ナビエ–ストークス方程式から粘りの項を落とした形です。流体を、ねばりを持たない理想の物として扱います。式が軽くなるぶん見通しがよく、圧力と速さの結び付きだけで大筋を追えるので、壁から離れた広い場所なら実物ともよく合います。壁の近くだけは、別の扱いを足します。
読み方の目安
合うのは壁から離れた場所と、速い流れの外側です。逆に、壁のすぐ近くにできるごく薄い層では合いません。厚みは物の大きさと速さで動き、翼なら数ミリから数センチほどです。そこは境界層として別に扱い、外側だけをこの式に任せるという切り分けが百年ほど前に整えられ、今も設計の土台です。どこを外側と見るかが腕の見せどころになります。
どこで使われているか
翼まわりの大筋の計算、超音速で立つ衝撃波の位置、大気や星の大きな流れ。粘りを外すと計算が速く済むので、設計の初めに形を絞り込む段階で選ばれます。計算の時間が桁で減るぶん、形の候補を何十通りも試せます。風洞に模型を入れる前に、当たりをつけておく段階の道具です。
はまりどころ
このまま押し通すと抵抗がゼロという答えが出ます。前後が対称になり、後ろの圧力が前と同じだけ押し返してしまうからです。実際には流れが剥がれて抵抗が残るので、粘りを外した時点で抵抗の話は扱えないと考えてください。使うなら、境界層の手当てが要ります。

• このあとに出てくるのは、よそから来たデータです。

(* ===== verification/PanelStores.v ===== *)
(** * The runtimes as panel stores

    [InMemoryCardRuntime] and [PostgresCardRuntime] meet [PanelStore]. *)
From Stdlib Require Import ZArith Ascii String.
From S2P Require Import Prelude Values Authority Models Graph PanelValidator PanelTheorems Artifacts.
From S2P Require Import RuntimeService MemoryRuntime MemorySpec MemoryInvariant Pydantic Sql.
From S2P Require Import PostgresRuntime Loader Bootstrap.
Open Scope string_scope.
Open Scope list_scope.

Section memory_store.
Context `{OracleLaws} `{Networkx}.

(** The panels are stored under their ids. *)
Record panels_inv (st : Runtime) : Prop := {
  pi_keys : NoDup (dict_keys (_patch_panels st));
  pi_ids k pp : dict_get k (_patch_panels st) = Some pp -> pp_id pp = k;
}.

Lemma panels_value st pp : panels_inv st ->
  pp ∈ dict_values (_patch_panels st) <-> dict_get (pp_id pp) (_patch_panels st) = Some pp.
Proof.
  intros [Hk Hi]. split; [|apply dict_get_value].
  intros Hv. destruct (dict_value_get pp _ Hk Hv) as [k Hg]. by rewrite (Hi k pp Hg).
Qed.

#[export] Instance memory_panel_store : PanelStore Runtime.
Proof.
  refine {| ps_inv := fun s => panels_inv s.1; ps_panels := fun st => dict_values (_patch_panels st);
            ps_admits := fun _ => True |}.
  - by intros [st e] Hi.
  - done.
  - intros pp s Hi _ _ Hv _. unfold rt_register_patch_panel. cbn.
    unfold register_patch_panel, validate_patch_panel. destruct Hv as [u Hv]. rewrite Hv.
    apply wp_bind, wp_lift_res, wp_bind, wp_modify, wp_ret. cbn.
    assert (Hi' : panels_inv (put_panel pp s.1)).
    { destruct Hi as [Hk Hids]. split; cbn; [by apply dict_set_NoDup|].
      intros k q. rewrite dict_get_set. case_decide; [by intros [= ->] | apply Hids]. }
    split; [done|]. split; [done|]. split; [split; cbn; lia|]. split.
    { apply (panels_value _ _ Hi'). cbn. apply dict_get_set_eq. }
    split.
    + intros q. apply dict_set_values_elem.
    + intros q Hq Hne. apply (panels_value _ _ Hi'). cbn. rewrite dict_get_set_ne by done.
      by apply panels_value.
Defined.
End memory_store.


Section postgres_store.
Context `{Oracle} `{Networkx} `{Pydantic} `{SqlLaws}.
Implicit Types (s : PgRuntime * Env).

(** The panel comes back from the JSON column. *)
Definition survives_dump (pp : PatchPanel) : Prop :=
  patch_panel_fields (patch_panel_dump_by_alias pp) = Ok pp.

(** Every panel row holds a panel, and every bucket row belongs to a
    version row. *)
Definition row_holds (r : PanelRow) (pp : PatchPanel) : Prop :=
  pr_id r = pp_id pp /\ pr_version r = pp_version pp /\
  pr_definition r = patch_panel_dump_by_alias pp /\ validate_unique_local_ids pp = Ok pp /\
  survives_dump pp.

Record pg_panels_inv (st : PgRuntime) : Prop := {
  pp_rows r : r ∈ sql_rows (pg_patch_panels st) -> exists pp, row_holds r pp;
  pp_buckets_known b : b ∈ sql_rows (pg_buckets st) ->
    exists v, v ∈ sql_rows (pg_workflow_versions st) /\ vw_id v = br_workflow_version b;
}.

Definition row_panel (r : PanelRow) : option PatchPanel :=
  match patch_panel_model_validate (pr_definition r) with Ok pp => Some pp | Raise _ => None end.
Definition stored_panels (st : PgRuntime) : list PatchPanel :=
  omap row_panel (sql_rows (pg_patch_panels st)).

Lemma row_holds_parse r pp : row_holds r pp ->
  patch_panel_model_validate (pr_definition r) = Ok pp.
Proof.
  intros (_ & _ & -> & Hu & Hd). unfold patch_panel_model_validate.
  rewrite Hd. cbn. by rewrite Hu.
Qed.

Lemma row_holds_panel r pp : row_holds r pp -> row_panel r = Some pp.
Proof. intros Hr. unfold row_panel. by rewrite (row_holds_parse r pp). Qed.

Lemma parse_rows (l : list PanelRow) :
  (forall r, r ∈ l -> exists pp, row_holds r pp) ->
  map_res (fun r => patch_panel_model_validate (pr_definition r)) l = Ok (omap row_panel l).
Proof.
  induction l as [|r l IH]; intros Hl; [done|]. cbn [map_res].
  destruct (Hl r) as [pp Hpp]; [by left|]. rewrite (row_holds_parse r pp) by done. cbn.
  rewrite IH by (intros; apply Hl; by right). cbn. by rewrite (row_holds_panel r pp).
Qed.

Lemma elem_stored_panels st pp : pg_panels_inv st ->
  pp ∈ stored_panels st <-> exists r, r ∈ sql_rows (pg_patch_panels st) /\ row_holds r pp.
Proof.
  intros Hi. unfold stored_panels. rewrite list_elem_of_omap. split.
  - intros (r & Hr & Hp). exists r. split; [done|]. destruct (pp_rows _ Hi r Hr) as [q Hq].
    rewrite (row_holds_panel r q Hq) in Hp. by injection Hp as ->.
  - intros (r & Hr & Hp). exists r. split; [done|]. by apply row_holds_panel.
Qed.

Lemma wp_transaction_ok {A} (m : M PgRuntime A) (a : A) (Q : PgRuntime * Env -> Prop) s :
  wp m (fun r s' => r = Ok a /\ Q s') s -> wp (transaction m) (fun r s' => r = Ok a /\ Q s') s.
Proof. unfold wp, transaction. destruct (m s) as [[b|x] s']; cbn; [done|]. by intros [? _]. Qed.

Lemma wp_insert_into {Row} (p : place Row) r (Q : res () -> PgRuntime * Env -> Prop) s :
  (forall x, x ∈ sql_rows (pl_get _ p s.1) -> pl_same_key _ p r x = false) ->
  (forall t, sql_rows t ≡ₚ r :: sql_rows (pl_get _ p s.1) -> Q (Ok tt) (pl_set _ p t s.1, s.2)) ->
  wp (insert_into p r) Q s.
Proof.
  intros Hno HQ. apply wp_bind, wp_get. destruct (sql_insert _ _ _) as [t|] eqn:E.
  - apply wp_put, HQ. by eapply sql_insert_rows.
  - apply sql_insert_conflict in E as (x & Hx & Hk). by rewrite Hno in Hk.
Qed.

(** The loop over the buckets of a new version. *)
Lemma insert_buckets wv t (l : list BucketDefinition) s :
  NoDup (map bk_id l) ->
  (forall b, b ∈ sql_rows (pg_buckets s.1) -> br_workflow_version b = wv -> br_id b ∉ map bk_id l) ->
  wp (forM l (fun bucket => insert_into buckets (mkBucketRow wv (bk_id bucket) (bucket_dump bucket) t)))
    (fun r s' => r = Ok tt /\ s'.2 = s.2 /\ pg_patch_panels s'.1 = pg_patch_panels s.1 /\
       pg_workflow_versions s'.1 = pg_workflow_versions s.1 /\
       (forall b, b ∈ sql_rows (pg_buckets s'.1) ->
          b ∈ sql_rows (pg_buckets s.1) \/ br_workflow_version b = wv)) s.
Proof.
  revert s. induction l as [|b0 l IH]; intros s Hnd Hno; cbn [forM]; [apply wp_ret; repeat split; auto|].
  apply NoDup_cons in Hnd as [Hb0 Hnd]. apply wp_bind, wp_insert_into.
  { intros x Hx. cbn. apply andb_false_iff. rewrite !bool_decide_eq_false.
    destruct (decide (br_workflow_version x = wv)) as [Hw|]; [|left; congruence]. right.
    intros Heq. apply (Hno x Hx Hw). rewrite <- Heq. left. }
  intros t' Ht'. cbn. eapply wp_mono; [apply IH; [done|]|].
  - cbn. intros b. rewrite Ht'. intros [->|Hb]%elem_of_cons Hw Hin; [done|].
    apply (Hno b Hb Hw). by right.
  - cbn. intros r s' (-> & He & Hp & Hv & Hbs). split; [done|]. split; [done|]. split; [done|].
    split; [done|]. intros b [Hb|]%Hbs; [|by right]. rewrite Ht' in Hb.
    apply elem_of_cons in Hb as [->|]; [by right | by left].
Qed.

(** Recording the version of a new panel. *)
Lemma ensure_version pp t s :
  pg_panels_inv s.1 -> unique_ids pp ->
  wp (existing_version ← select_from workflow_versions
        (fun r => bool_decide (vw_id r = workflow_version_id pp));
      _ ← (match existing_version with
           | [] =>
               _ ← insert_into workflow_versions
                     (mkVersionRow (workflow_version_id pp) (pp_id pp) (pp_version pp) true t);
               forM (pp_buckets pp) (fun bucket =>
                 insert_into buckets
                   (mkBucketRow (workflow_version_id pp) (bk_id bucket) (bucket_dump bucket) t))
           | _ => mret tt
           end);
      mret pp)
    (fun r s' => r = Ok pp /\ pg_panels_inv s'.1 /\ s'.2 = s.2 /\
       pg_patch_panels s'.1 = pg_patch_panels s.1) s.
Proof.
  intros Hi (Hub & _). apply wp_bind, wp_bind, wp_get, wp_ret. cbn.
  destruct (sql_select _ _) as [|v vs] eqn:E; [|by apply wp_bind, wp_ret, wp_ret].
  rewrite select_none in E. apply wp_bind, wp_bind, wp_insert_into.
  { intros x Hx. cbn. rewrite bool_decide_eq_false. intros Heq. specialize (E x Hx).
    by rewrite bool_decide_eq_true_2 in E. }
  intros t' Ht'. cbn. eapply wp_mono; [apply insert_buckets; [done|]|].
  - cbn. intros b Hb Hw _. destruct (pp_buckets_known _ Hi b Hb) as (v & Hv & Hvb).
    specialize (E v Hv). rewrite bool_decide_eq_false in E. by rewrite Hvb, Hw in E.
  - intros r s' (-> & He & Hp & Hv & Hbs). apply wp_ret. cbn in *. split; [done|].
    split; [|by rewrite He, Hp]. split.
    + intros r. rewrite Hp. apply Hi.
    + intros b Hb. rewrite Hv. destruct (Hbs b Hb) as [Hb'|Hw].
      * destruct (pp_buckets_known _ Hi b Hb') as (v & Hin & Heq). exists v. rewrite Ht'.
        split; [by right | done].
      * exists (mkVersionRow (workflow_version_id pp) (pp_id pp) (pp_version pp) true t).
        rewrite Ht'. split; [by left | done].
Qed.

#[export] Instance postgres_panel_store : PanelStore PgRuntime.
Proof.
  refine {| ps_inv := fun s => pg_panels_inv s.1; ps_panels := stored_panels;
            ps_admits := survives_dump |}; [| done |].
  - intros [st e] Hi. change (rt_list_patch_panels (st, e)) with
      (map_res (fun r => patch_panel_model_validate (pr_definition r))
         (sql_rows (pg_patch_panels st)), (st, e)).
    by rewrite parse_rows by apply Hi.
  - intros pp s Hi Hd Hu [u Hv] Hno. unfold rt_register_patch_panel. cbn.
    unfold pg_register_patch_panel, validate_patch_panel. rewrite Hv.
    apply wp_bind, wp_lift_res, wp_bind, wp_now. apply wp_transaction_ok.
    rewrite existsb_false in Hno.
    assert (Hrow : forall r, r ∈ sql_rows (pg_patch_panels s.1) ->
      bool_decide (pr_id r = pp_id pp) && bool_decide (pr_version r = pp_version pp) = false).
    { intros r Hr. destruct (pp_rows _ Hi r Hr) as [q Hq].
      pose proof Hq as (Hid & Hver & _). rewrite Hid, Hver. apply (Hno q).
      apply elem_stored_panels; [done|]. by exists r. }
    apply wp_bind, wp_bind, wp_get, wp_ret. cbn.
    assert (sql_select (fun r => bool_decide (pr_id r = pp_id pp) &&
      bool_decide (pr_version r = pp_version pp)) (pg_patch_panels s.1) = []) as ->
      by by apply select_none.
    apply wp_bind, wp_insert_into.
    { intros x Hx. cbn. rewrite (bool_decide_ext _ (pr_id x = pp_id pp)) by done.
      rewrite (bool_decide_ext (pp_version pp = _) (pr_version x = pp_version pp)) by done.
      by apply Hrow. }
    intros t Ht. cbn in Ht. set (row := mkPanelRow _ _ _ _) in Ht.
    assert (Hholds : row_holds row pp) by done.
    eapply wp_mono; [apply ensure_version; [|by apply unique_ids_ok]|].
    { split; cbn; [|apply Hi]. intros r. rewrite Ht, elem_of_cons.
      intros [->|Hr]; [by exists pp | by apply Hi]. }
    intros r s' (-> & Hi' & He & Hp). cbn in Hp, He. split; [done|]. split; [done|].
    split; [rewrite He; split; cbn; lia|].
    assert (Hel : forall q, q ∈ stored_panels s'.1 <-> q = pp \/ q ∈ stored_panels s.1).
    { intros q. rewrite !elem_stored_panels by done. rewrite Hp. setoid_rewrite Ht.
      setoid_rewrite elem_of_cons. split.
      - intros (r & [->|Hr] & Hq); [|by right; exists r]. left.
        pose proof (row_holds_panel _ _ Hq) as Hq'. rewrite (row_holds_panel _ _ Hholds) in Hq'.
        by injection Hq' as ->.
      - intros [->|(r & Hr & Hq)]; [exists row; auto | exists r; auto]. }
    setoid_rewrite Hel. auto.
Defined.
End postgres_store.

解説動画: 流体力学第16回「オイラーの運動方程式」【機械工学科】/単位が取れる機械工学【メカニカル大学】
質点と同じ立て方: 式の見た目は近寄りがたいが、中身は高校の質点の力学と同じ、というのが動画の筋。まず斜面を登る物体を例に、押す外力・摩擦力・重力の斜面方向の分力を並べ、表面が受ける力と重力で色を分けて整理する。この分け方をそのまま流体粒子へ移していく。
表面に効くのは圧力: 流体粒子の表面に働くのは圧力による力だけとする。上流側の面の圧力を基準にすると、下流側の面は流れ方向の圧力の変化に微小な長さを掛けた分だけずれる、と近似する。両面ぶんを足し合わせると、圧力が下がっていく側へ押す力が残る。
重力は高さの変化で: 重力は密度と重力加速度と体積の積で、面積かける微小な長さが流体粒子の体積にあたる。流線が水平と作る角度をそのまま残さず、微小な長さに対する高さの変化の比に書き換えるのが手順の要で、向きが流れと逆なので符号は負になる。
質量で割ると出る: 圧力による力と重力を足した式にニュートンの第二法則を当て、両辺を流体粒子の質量で割ると、冒頭で見せた形がそのまま現れる。導いてみれば高校の力学と同じという結論で、覚えるより導いたほうが式と仲良くなれる、という立て付け。
定常ならベルヌーイ: 定常な流れなら速度も圧力も流線上の位置だけの関数になるので時間の微分が消え、偏微分の式が常微分の式に落ちる。これを流線に沿って積分するとエネルギー保存、すなわちベルヌーイの式が出てくる、と次回への橋渡しをする。